A breath is a conscious break from constant engagement in teaching and learning.  Why take a breath?  These are a few of the cogent reasons.

  • The whole child needs time for schooling and time away from schooling.  Consider all the interests and needs a growing child displays.  Time is the vehicle for these interests and needs to be addressed.  If schooling consumes a child’s time, then the whole child cannot grow properly.
  • Learning requires time for conscious intellectual digestion and skill exploration.  That time is a recess from the constant spigot of instruction and the opportunity for conscious and unconscious thinking about and mulling over what has been learned.  Short term memory requires 7-10 repetitions of a fact or a concept before it sticks.  Long-term memory requires 17-20 reps.  Many of these repetitions do not take place in class time, but in a child’s reflective thinking.  Children don’t stop thinking about and trying out the things they learn.  They need time away from teaching to learn what they have been taught.
  • Learning fatigue is a reality.  Being consciously engaged in on-screen learning is hard work.  Focusing on a screen or screens for a length of time, although it is not physical movement, is tiring because of its rigidity and lack of movement.  Fatigued children do not learn efficiently.
  • Attending school is a child’s conscious decision in remote education.  And, not attending also is a conscious decision. With a click, a child can turn off the screen and be absent.  Work with a child to make time off the right time off.

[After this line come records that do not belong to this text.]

(** C9 (as amended).  Over any history of the public operations, the
    logged lines that do not begin with "Port forward => " are exactly
    the resolver's error lines, one per failed [getaddrinfo] call and in
    that order, each reading "PF_get_addr : getaddrinfo() => " followed
    by the resolver's error text; every other line of
    [multi_port_forward_init], [multi_port_forward_do] and
    [multi_port_forward_close] begins with the prefix.  So does every
    line the logging bridge [PF_logger_fn] writes for the engine. *)
Theorem log_lines_prefixed_but_resolver (history : list Op) m
        (lvl : pcp_loglvl_e) (msg : string) :
  let evs := events (run_ops history m) in
  Obs.unprefixed_lines evs = map resolver_line (Obs.failed_resolutions evs) /\
  forallb (fun l => String.prefix Obs.PF_prefix l ||
                    String.prefix "PF_get_addr : getaddrinfo() => " l)
          (Obs.log_lines evs) = true /\
  events (PF_logger_fn lvl msg m) = [EvLog (Obs.PF_prefix +++ msg)].
Proof.
  cbn zeta.
  assert (H : Obs.unprefixed_lines (events (run_ops history m)) =
              map resolver_line (Obs.failed_resolutions (events (run_ops history m)))).
  { revert m. induction history as [|op ops IH]; intros m; [reflexivity|].
    destruct (alive m) eqn:A; [|now rewrite (run_ops_dead _ _ A)].
    rewrite (run_ops_cons_events _ _ _ A), ObsFacts.unprefixed_lines_app,
      ObsFacts.failed_resolutions_app, map_app.
    now rewrite IH, op_unprefixed. }
  split; [exact H|]. split; [|reflexivity].
  apply forallb_forall. intros l Hl.
  destruct (String.prefix Obs.PF_prefix l) eqn:Hp; [reflexivity|].
  assert (Hu : In l (Obs.unprefixed_lines (events (run_ops history m)))).
  { unfold Obs.unprefixed_lines. apply filter_In. now rewrite Hp. }
  rewrite H in Hu. apply in_map_iff in Hu. destruct Hu as (r & <- & _).
  unfold resolver_line. cbn. now destruct (Ext.gai_strerror r).
Qed.

End Facts.

(* ------------------------------------------------------------------ *)
(** ** Concrete runs *)

(** A successful start with a gateway name that does not resolve, then two
    calls of the tick before the first due time. *)
Example run_init_then_idle :
  events (Sample.history_in Sample.good_flow [OpInit; OpDo; OpDo]
                            (Sample.start (Some "gw"))) =
  [EvGetAddrInfo (Some "gw") "5351" Sample.gateway_hints (-2) [];
   EvLog "PF_get_addr : getaddrinfo() => Name or service not known";
   EvLogLevel PCP_LOGLVL_NONE;
   EvPcpInit ENABLE_AUTODISCOVERY (Some 1%N);
   EvGetAddrInfo None "7808" Sample.passive_hints 0 [Sample.wildcard];
   EvFreeAddrInfo;
   EvNewFlow (Some 1%N) (Filled (repeat Byte.x00 28)) IPPROTO_UDP 7200 (Some 2%N);
   EvLog "Port forward => Initialized successfully";
   EvPulse (Some 1%N) 250; EvTimer 1000; EvTimer 1010; EvTimer 1020].
Proof. vm_compute. reflexivity. Qed.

Stop the teaching and breathe.  It is a healthy thing to do.

A breath taking looks like this.

Create a school day without any new instruction.  Stop the teaching and catch up.  Why is that when a line of cars travels in a caravan, the last car drives at a higher speed than the lead car?  Every hesitation in the speed of each car in the caravan is exaggerated for the last car in line.  The gaps grow and more speed is required to catch up.  Consider a constant stream of instruction as a caravan.  We need to stop teaching and attend to the last children in the learning line.  Is each of these children confident enough in their learning to continue the journey forward?  It takes time to catch up.  Catching up is highly individualized and it takes time to measure what each individual requires to get caught up.  Catching  up requires the right teacher questions to establish how a child will catch up.  Catching up takes time to unlearn and learn correctly.  Catching up results in a confident and solid learning for all children.  Effective teaching works best when all children are ready to learn and why wouldn’t we take a breath to ensure their readiness?

A time of the school day with no new instruction.  Take a break every day from the constant streaming.  It could be the proverbial one-hour lunch break.  Shut off the screens and enjoy a time away for eating.  In school, lunch is a finite number of minutes pinched by the time it takes to get to the cafeteria, get a lunch, and get back to class.  For elementary children, lunch is a compromise with noontime recess.  These pinches are not at play for at-home children, so eliminate them also for in-school children.  Lunch and free time!  What an idea. 

It could be a real recess for standing up, walking away, and moving. Tell at-home children to go outdoors and take a safe walk.  Take in-school children for a walk around the school campus or several laps of the school hallways.  Get the blood stirring.  This is not a PE class, but relaxing recreation, a social walk, a time away.

Stop the teaching – for a moment.  Breathe.  Allow the whole child to breathe.  Assure that all children are caught up and ready for their next learning.  Now, everyone, breathe deeply.  And, again.